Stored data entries

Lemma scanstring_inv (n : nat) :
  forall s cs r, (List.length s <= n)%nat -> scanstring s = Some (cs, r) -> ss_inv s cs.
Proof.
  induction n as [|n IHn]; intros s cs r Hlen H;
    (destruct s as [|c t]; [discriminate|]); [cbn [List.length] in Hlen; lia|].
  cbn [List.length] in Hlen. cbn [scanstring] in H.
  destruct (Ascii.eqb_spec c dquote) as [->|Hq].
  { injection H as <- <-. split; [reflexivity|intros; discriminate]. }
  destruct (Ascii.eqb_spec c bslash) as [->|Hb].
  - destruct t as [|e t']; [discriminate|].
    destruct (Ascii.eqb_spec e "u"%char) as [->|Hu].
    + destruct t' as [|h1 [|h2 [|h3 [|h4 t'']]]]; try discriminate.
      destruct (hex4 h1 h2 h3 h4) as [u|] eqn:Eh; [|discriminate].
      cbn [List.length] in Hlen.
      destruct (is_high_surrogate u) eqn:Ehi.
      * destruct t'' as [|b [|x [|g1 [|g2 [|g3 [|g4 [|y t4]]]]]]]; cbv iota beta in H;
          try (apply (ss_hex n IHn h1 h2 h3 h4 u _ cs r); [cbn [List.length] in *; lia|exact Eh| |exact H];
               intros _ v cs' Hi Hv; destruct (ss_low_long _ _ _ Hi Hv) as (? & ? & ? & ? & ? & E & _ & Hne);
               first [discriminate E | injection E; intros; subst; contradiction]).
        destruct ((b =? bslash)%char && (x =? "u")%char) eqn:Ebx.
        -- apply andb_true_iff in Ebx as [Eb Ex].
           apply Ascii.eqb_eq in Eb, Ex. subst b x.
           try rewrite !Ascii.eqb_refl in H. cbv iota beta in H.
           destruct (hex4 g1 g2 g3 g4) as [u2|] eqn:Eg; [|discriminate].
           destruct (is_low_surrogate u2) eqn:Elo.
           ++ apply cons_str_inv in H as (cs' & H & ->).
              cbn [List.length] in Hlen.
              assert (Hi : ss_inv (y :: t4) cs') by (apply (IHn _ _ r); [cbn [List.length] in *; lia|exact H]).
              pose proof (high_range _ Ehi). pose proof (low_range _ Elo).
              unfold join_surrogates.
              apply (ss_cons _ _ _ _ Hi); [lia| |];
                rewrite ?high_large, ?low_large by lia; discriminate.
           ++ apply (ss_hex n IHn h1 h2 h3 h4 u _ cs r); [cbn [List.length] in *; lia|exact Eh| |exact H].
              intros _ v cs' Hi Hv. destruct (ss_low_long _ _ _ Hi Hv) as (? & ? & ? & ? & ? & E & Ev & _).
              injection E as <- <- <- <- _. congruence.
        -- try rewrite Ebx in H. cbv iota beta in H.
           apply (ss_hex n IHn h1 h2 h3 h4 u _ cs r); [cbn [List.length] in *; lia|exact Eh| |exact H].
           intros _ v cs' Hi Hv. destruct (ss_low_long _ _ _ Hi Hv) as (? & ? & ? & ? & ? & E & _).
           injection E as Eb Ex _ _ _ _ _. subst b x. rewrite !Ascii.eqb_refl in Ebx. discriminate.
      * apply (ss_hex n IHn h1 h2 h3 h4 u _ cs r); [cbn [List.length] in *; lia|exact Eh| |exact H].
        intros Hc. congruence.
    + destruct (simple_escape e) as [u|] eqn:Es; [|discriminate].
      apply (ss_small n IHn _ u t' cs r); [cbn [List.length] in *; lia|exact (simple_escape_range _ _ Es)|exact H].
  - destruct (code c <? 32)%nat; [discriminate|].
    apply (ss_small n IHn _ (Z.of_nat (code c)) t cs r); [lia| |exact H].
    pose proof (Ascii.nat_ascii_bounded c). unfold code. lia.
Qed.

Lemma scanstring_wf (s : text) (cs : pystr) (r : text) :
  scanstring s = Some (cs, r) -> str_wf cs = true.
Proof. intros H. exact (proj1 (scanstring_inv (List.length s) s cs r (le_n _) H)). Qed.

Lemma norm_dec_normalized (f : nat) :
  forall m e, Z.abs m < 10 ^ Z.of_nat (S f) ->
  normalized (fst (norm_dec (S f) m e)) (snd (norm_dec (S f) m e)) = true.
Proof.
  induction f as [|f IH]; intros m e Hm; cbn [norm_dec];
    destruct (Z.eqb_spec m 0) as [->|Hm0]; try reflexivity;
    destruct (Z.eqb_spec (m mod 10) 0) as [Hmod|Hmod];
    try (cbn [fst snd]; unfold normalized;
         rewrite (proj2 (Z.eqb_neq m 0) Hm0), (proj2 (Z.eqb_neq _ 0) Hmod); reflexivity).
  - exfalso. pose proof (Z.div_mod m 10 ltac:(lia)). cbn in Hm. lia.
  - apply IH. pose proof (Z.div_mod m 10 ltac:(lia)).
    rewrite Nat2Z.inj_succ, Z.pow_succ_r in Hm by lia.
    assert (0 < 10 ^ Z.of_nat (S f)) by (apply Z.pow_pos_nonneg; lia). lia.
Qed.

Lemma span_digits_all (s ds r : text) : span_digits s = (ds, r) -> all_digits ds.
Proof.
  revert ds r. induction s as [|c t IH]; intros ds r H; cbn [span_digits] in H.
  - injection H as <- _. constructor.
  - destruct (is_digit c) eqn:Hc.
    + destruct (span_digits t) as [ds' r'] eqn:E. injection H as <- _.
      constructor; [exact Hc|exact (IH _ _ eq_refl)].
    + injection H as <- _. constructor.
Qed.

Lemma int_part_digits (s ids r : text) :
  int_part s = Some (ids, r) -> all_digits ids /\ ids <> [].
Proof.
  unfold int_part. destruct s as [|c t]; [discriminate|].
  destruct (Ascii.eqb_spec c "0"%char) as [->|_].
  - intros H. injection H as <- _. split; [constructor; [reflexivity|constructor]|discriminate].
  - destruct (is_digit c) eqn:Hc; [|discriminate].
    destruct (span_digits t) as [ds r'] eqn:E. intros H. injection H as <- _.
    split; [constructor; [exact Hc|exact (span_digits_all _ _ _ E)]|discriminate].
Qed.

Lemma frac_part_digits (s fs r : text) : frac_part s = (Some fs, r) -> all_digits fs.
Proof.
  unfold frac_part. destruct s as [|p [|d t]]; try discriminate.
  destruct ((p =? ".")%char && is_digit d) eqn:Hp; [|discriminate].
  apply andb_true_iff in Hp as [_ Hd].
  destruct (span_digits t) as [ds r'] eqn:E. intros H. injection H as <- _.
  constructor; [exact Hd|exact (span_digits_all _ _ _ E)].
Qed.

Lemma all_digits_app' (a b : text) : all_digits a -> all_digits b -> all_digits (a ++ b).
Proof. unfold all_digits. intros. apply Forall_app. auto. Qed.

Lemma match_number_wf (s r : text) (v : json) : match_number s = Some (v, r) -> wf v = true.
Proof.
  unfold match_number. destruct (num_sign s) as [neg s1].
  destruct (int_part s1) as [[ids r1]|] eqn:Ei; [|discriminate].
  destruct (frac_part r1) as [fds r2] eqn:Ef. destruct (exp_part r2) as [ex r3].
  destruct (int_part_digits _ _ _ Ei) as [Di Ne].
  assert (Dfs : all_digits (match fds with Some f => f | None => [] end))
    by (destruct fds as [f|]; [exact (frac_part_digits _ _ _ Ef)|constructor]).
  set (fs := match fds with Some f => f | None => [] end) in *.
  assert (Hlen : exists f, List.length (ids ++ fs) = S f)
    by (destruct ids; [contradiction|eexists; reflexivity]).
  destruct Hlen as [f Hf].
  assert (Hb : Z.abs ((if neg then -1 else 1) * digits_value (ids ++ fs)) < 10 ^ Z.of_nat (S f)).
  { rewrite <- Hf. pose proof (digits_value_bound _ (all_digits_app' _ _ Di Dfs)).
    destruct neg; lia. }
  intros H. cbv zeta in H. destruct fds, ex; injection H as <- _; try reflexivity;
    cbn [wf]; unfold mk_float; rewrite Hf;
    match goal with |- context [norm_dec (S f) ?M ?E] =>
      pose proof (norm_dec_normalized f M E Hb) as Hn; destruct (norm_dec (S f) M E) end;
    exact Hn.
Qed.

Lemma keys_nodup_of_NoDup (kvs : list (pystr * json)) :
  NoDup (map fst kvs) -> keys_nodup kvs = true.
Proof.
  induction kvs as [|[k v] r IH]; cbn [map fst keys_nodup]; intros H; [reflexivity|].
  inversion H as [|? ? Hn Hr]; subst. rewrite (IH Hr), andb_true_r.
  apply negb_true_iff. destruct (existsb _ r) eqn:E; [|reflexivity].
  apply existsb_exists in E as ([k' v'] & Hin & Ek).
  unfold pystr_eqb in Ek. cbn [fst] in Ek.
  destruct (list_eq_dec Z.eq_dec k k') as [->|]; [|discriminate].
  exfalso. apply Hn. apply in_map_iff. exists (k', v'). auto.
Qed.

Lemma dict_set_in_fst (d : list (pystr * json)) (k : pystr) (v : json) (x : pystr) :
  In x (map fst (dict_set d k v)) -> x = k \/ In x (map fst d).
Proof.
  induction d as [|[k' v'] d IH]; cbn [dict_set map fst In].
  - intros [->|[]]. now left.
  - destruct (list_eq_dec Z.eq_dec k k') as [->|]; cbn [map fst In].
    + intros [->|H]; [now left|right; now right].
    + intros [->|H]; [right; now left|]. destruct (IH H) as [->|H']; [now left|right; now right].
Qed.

...

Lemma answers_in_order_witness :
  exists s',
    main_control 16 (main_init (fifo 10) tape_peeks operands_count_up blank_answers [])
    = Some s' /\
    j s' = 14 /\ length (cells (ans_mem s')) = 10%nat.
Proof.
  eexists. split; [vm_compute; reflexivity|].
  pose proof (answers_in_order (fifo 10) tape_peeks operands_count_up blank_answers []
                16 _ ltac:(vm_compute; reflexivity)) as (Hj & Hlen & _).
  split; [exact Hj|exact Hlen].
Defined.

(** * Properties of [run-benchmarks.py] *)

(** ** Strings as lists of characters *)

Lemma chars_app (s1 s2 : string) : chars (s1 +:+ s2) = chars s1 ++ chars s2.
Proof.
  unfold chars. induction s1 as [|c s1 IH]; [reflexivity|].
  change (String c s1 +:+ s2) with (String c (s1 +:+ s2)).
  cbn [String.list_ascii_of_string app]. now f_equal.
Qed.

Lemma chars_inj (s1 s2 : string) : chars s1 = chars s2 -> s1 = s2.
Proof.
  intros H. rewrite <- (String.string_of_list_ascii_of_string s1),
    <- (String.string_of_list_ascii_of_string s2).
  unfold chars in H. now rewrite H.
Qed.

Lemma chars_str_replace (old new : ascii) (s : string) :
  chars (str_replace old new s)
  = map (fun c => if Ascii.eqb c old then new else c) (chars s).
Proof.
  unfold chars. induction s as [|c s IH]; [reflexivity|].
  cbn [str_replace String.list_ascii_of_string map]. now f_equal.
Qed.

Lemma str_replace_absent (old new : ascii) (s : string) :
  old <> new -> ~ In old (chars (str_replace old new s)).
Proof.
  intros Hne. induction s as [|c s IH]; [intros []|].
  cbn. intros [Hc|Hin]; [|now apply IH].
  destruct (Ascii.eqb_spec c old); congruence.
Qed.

==

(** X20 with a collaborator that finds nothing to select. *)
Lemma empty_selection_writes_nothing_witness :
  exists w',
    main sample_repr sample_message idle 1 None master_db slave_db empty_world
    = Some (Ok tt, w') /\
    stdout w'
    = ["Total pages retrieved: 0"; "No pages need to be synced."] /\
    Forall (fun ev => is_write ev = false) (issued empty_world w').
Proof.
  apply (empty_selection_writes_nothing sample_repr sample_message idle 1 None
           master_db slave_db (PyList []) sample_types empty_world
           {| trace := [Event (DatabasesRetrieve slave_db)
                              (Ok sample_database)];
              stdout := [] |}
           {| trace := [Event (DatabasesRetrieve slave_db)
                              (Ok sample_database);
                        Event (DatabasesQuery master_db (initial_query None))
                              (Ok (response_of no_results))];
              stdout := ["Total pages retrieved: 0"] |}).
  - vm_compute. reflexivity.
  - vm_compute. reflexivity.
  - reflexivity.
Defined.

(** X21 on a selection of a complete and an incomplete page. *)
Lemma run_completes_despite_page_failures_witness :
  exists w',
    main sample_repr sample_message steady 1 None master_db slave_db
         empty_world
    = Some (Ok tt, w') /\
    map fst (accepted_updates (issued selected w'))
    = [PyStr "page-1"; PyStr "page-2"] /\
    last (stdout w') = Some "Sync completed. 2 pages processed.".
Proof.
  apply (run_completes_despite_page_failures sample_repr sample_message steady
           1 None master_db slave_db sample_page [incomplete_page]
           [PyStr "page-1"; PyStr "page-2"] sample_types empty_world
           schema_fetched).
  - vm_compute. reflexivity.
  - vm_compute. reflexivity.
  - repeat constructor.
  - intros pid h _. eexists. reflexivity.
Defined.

TASK DETAILS
Where a line of the data contains the string "else", include it in a count, and state that count alone.

YOUR SOLUTION
2